> _Activity_
Could you return every line of the records below that contains the word "assert"?
#### Dataset records
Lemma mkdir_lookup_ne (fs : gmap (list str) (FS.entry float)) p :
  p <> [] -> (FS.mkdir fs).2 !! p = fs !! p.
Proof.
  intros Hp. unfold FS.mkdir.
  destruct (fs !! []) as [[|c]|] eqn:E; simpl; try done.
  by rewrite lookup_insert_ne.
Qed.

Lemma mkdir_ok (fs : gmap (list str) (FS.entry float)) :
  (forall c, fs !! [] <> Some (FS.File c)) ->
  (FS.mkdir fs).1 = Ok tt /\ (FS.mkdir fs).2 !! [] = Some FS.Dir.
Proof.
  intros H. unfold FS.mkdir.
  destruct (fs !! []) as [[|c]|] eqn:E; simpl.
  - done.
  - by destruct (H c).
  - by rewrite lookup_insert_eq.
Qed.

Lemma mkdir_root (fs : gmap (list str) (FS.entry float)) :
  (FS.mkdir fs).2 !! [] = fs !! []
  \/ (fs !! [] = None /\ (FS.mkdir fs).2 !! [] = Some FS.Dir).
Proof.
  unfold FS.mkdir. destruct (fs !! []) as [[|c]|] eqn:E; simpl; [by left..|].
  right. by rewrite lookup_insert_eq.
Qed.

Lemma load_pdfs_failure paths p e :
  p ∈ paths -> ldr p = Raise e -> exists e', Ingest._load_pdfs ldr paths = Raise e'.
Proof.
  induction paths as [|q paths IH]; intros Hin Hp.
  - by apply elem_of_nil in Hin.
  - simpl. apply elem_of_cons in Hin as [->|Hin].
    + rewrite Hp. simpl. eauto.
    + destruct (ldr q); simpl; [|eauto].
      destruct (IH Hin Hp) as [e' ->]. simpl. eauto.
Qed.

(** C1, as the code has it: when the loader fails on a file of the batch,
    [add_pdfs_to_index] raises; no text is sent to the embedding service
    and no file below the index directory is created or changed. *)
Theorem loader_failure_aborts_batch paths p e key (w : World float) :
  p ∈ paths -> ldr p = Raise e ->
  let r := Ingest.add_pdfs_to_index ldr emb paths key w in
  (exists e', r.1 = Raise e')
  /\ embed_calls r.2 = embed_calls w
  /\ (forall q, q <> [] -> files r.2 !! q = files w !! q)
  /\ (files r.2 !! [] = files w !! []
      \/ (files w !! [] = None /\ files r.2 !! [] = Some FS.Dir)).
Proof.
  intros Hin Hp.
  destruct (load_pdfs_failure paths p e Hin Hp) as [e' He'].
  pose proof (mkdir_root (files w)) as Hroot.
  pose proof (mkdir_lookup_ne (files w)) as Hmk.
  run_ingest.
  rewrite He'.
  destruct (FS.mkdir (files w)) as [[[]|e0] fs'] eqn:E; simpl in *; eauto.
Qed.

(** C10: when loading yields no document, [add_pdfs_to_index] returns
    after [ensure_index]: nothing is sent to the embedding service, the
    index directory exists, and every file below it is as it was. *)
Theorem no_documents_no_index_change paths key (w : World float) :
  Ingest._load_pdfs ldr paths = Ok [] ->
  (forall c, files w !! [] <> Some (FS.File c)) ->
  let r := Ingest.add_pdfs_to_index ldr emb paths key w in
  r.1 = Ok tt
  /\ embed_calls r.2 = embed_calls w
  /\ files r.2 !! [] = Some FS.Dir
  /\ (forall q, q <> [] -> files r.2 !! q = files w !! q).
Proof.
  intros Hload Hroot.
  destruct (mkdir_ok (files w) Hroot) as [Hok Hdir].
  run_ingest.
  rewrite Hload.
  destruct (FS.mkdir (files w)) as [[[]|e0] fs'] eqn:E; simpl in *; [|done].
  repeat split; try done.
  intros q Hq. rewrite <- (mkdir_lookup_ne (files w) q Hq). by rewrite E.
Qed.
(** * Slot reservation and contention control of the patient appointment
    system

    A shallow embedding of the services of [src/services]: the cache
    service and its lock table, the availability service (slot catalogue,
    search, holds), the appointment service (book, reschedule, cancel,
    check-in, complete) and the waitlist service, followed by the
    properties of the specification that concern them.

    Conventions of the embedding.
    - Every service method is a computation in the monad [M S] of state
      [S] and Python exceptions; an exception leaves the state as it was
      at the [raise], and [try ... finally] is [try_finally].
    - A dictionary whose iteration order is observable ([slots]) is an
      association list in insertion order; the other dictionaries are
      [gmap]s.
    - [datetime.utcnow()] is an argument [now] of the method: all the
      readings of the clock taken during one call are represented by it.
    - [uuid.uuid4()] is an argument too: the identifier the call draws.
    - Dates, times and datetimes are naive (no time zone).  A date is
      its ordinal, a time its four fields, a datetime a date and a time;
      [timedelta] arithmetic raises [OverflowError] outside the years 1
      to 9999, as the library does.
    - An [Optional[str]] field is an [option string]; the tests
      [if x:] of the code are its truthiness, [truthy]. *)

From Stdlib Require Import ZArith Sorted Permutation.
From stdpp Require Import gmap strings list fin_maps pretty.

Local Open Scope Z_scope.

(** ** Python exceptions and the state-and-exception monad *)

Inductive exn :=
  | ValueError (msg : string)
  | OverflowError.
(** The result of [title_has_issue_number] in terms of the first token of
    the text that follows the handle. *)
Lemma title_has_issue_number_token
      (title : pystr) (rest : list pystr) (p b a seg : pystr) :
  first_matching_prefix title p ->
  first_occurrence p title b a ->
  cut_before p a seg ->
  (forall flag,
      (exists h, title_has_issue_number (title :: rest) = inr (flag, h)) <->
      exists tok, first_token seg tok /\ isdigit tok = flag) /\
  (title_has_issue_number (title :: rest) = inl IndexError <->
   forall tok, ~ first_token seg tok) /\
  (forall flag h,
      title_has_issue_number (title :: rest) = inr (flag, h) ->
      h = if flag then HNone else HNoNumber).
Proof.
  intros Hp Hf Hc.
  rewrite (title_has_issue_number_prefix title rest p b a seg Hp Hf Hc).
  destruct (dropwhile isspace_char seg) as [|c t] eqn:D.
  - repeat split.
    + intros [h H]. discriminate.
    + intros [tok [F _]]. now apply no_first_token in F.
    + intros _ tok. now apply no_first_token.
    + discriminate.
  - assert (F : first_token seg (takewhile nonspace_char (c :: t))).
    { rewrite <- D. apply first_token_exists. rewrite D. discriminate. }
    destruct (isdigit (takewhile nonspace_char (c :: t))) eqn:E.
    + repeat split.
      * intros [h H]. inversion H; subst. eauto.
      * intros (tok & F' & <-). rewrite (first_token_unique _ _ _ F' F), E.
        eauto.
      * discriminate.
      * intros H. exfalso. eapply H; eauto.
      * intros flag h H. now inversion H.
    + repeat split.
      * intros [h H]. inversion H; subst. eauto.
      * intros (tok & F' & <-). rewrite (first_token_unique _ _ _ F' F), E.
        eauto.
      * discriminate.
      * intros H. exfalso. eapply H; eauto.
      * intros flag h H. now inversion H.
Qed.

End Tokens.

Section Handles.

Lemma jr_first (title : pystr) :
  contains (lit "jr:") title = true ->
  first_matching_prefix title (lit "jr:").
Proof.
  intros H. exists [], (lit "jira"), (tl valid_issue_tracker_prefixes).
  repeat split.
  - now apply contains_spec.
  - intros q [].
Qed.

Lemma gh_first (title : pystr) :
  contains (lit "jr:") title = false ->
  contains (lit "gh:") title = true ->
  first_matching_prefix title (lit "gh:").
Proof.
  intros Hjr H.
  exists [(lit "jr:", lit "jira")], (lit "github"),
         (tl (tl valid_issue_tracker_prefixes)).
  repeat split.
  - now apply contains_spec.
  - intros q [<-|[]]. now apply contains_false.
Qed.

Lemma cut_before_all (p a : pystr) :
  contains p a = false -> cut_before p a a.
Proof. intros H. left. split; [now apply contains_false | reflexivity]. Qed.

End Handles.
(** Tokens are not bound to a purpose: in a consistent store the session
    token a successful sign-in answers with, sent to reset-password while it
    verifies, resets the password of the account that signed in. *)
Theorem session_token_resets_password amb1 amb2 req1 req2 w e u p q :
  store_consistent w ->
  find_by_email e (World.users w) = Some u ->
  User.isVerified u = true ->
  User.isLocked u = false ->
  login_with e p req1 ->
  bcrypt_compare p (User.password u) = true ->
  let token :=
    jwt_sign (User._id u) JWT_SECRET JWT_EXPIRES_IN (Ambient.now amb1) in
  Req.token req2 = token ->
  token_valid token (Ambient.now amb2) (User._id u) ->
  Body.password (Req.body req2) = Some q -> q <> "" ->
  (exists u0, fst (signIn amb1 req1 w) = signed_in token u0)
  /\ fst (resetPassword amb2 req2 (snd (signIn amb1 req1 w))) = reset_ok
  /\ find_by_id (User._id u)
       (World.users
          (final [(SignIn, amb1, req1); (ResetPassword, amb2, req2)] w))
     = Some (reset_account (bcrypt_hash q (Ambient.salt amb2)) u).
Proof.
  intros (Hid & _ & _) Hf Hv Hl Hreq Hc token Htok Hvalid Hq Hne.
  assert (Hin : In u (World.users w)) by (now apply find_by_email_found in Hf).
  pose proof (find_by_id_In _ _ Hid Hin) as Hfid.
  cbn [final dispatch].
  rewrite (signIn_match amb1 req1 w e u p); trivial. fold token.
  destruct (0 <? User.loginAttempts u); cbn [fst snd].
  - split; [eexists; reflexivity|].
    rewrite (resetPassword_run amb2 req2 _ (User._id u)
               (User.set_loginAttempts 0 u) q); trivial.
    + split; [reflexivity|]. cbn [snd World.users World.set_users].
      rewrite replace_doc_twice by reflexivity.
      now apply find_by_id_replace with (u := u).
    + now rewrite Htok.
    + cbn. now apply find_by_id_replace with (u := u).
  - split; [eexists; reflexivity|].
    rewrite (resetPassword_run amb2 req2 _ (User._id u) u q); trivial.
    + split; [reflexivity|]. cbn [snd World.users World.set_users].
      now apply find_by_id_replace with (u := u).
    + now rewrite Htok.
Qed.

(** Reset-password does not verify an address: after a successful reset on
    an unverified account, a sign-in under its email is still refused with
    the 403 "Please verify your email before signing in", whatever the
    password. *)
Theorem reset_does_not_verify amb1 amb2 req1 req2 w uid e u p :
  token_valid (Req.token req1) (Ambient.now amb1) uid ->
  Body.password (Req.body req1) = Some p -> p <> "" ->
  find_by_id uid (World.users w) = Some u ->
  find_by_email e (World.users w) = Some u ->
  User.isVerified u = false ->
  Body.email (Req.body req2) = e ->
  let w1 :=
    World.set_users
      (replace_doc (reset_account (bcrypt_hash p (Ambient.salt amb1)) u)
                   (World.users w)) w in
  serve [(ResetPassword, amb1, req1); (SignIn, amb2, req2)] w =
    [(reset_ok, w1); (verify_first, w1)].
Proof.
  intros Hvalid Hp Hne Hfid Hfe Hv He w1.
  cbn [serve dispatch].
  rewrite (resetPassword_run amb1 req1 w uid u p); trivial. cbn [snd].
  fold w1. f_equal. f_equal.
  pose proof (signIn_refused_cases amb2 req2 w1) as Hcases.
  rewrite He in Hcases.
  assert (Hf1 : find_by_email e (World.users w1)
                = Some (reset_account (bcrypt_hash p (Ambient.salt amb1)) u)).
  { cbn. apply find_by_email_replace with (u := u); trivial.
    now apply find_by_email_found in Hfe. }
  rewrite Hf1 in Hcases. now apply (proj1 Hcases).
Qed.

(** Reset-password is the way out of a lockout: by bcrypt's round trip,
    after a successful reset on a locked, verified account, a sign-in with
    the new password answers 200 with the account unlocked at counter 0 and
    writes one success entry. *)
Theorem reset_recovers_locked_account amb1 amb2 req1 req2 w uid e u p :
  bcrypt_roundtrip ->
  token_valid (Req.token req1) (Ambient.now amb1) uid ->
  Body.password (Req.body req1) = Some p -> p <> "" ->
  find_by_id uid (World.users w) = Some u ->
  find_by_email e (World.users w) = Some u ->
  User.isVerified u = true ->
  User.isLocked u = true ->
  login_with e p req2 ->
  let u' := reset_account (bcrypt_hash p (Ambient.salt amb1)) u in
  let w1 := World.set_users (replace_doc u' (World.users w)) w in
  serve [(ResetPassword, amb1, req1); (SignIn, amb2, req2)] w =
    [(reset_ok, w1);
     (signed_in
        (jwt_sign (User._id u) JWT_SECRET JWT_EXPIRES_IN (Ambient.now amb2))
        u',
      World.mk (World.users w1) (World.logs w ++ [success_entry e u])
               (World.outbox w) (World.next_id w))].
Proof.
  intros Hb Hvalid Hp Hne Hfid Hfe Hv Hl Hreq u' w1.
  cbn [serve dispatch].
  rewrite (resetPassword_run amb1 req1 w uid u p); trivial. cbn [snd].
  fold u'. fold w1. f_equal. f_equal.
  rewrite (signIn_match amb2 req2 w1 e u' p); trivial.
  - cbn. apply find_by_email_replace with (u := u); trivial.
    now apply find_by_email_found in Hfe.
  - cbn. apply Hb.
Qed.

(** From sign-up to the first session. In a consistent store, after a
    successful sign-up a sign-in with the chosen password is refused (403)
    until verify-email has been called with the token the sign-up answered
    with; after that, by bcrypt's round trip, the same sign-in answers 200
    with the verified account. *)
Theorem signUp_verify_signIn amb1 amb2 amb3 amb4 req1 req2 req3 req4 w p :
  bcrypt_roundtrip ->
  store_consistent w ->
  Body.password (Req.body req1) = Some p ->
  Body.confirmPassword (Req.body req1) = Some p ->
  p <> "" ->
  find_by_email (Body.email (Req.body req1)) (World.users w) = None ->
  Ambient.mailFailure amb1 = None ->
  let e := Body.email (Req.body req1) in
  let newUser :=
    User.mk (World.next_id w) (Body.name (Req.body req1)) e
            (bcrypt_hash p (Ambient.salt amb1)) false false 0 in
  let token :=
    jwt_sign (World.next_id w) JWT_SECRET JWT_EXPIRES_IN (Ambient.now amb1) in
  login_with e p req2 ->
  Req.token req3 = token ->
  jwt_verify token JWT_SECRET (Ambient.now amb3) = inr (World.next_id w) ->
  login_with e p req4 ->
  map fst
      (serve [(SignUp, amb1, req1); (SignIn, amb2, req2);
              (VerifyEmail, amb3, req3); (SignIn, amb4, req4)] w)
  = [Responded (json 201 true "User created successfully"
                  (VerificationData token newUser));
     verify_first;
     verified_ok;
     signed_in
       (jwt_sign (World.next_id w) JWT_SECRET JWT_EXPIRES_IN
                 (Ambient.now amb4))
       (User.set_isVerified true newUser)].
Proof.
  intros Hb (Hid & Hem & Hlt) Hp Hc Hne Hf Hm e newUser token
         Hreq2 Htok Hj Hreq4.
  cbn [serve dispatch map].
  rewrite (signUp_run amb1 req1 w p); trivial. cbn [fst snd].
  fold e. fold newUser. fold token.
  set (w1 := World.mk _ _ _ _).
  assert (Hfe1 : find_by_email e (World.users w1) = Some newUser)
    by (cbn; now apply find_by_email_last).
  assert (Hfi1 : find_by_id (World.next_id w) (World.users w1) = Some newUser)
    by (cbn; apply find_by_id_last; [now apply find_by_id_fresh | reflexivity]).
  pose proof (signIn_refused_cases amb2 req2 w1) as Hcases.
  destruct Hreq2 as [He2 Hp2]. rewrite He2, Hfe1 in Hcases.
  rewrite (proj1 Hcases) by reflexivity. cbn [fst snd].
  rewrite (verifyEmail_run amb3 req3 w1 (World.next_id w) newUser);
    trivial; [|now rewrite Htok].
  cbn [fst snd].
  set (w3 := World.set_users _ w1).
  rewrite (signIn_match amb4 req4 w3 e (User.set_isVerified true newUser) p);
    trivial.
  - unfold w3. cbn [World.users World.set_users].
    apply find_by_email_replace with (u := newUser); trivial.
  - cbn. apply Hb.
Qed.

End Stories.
########
> _Expected output_
  - assert (F : first_token seg (takewhile nonspace_char (c :: t))).
  assert (Hin : In u (World.users w)) by (now apply find_by_email_found in Hf).
  assert (Hf1 : find_by_email e (World.users w1)
  assert (Hfe1 : find_by_email e (World.users w1) = Some newUser)
  assert (Hfi1 : find_by_id (World.next_id w) (World.users w1) = Some newUser)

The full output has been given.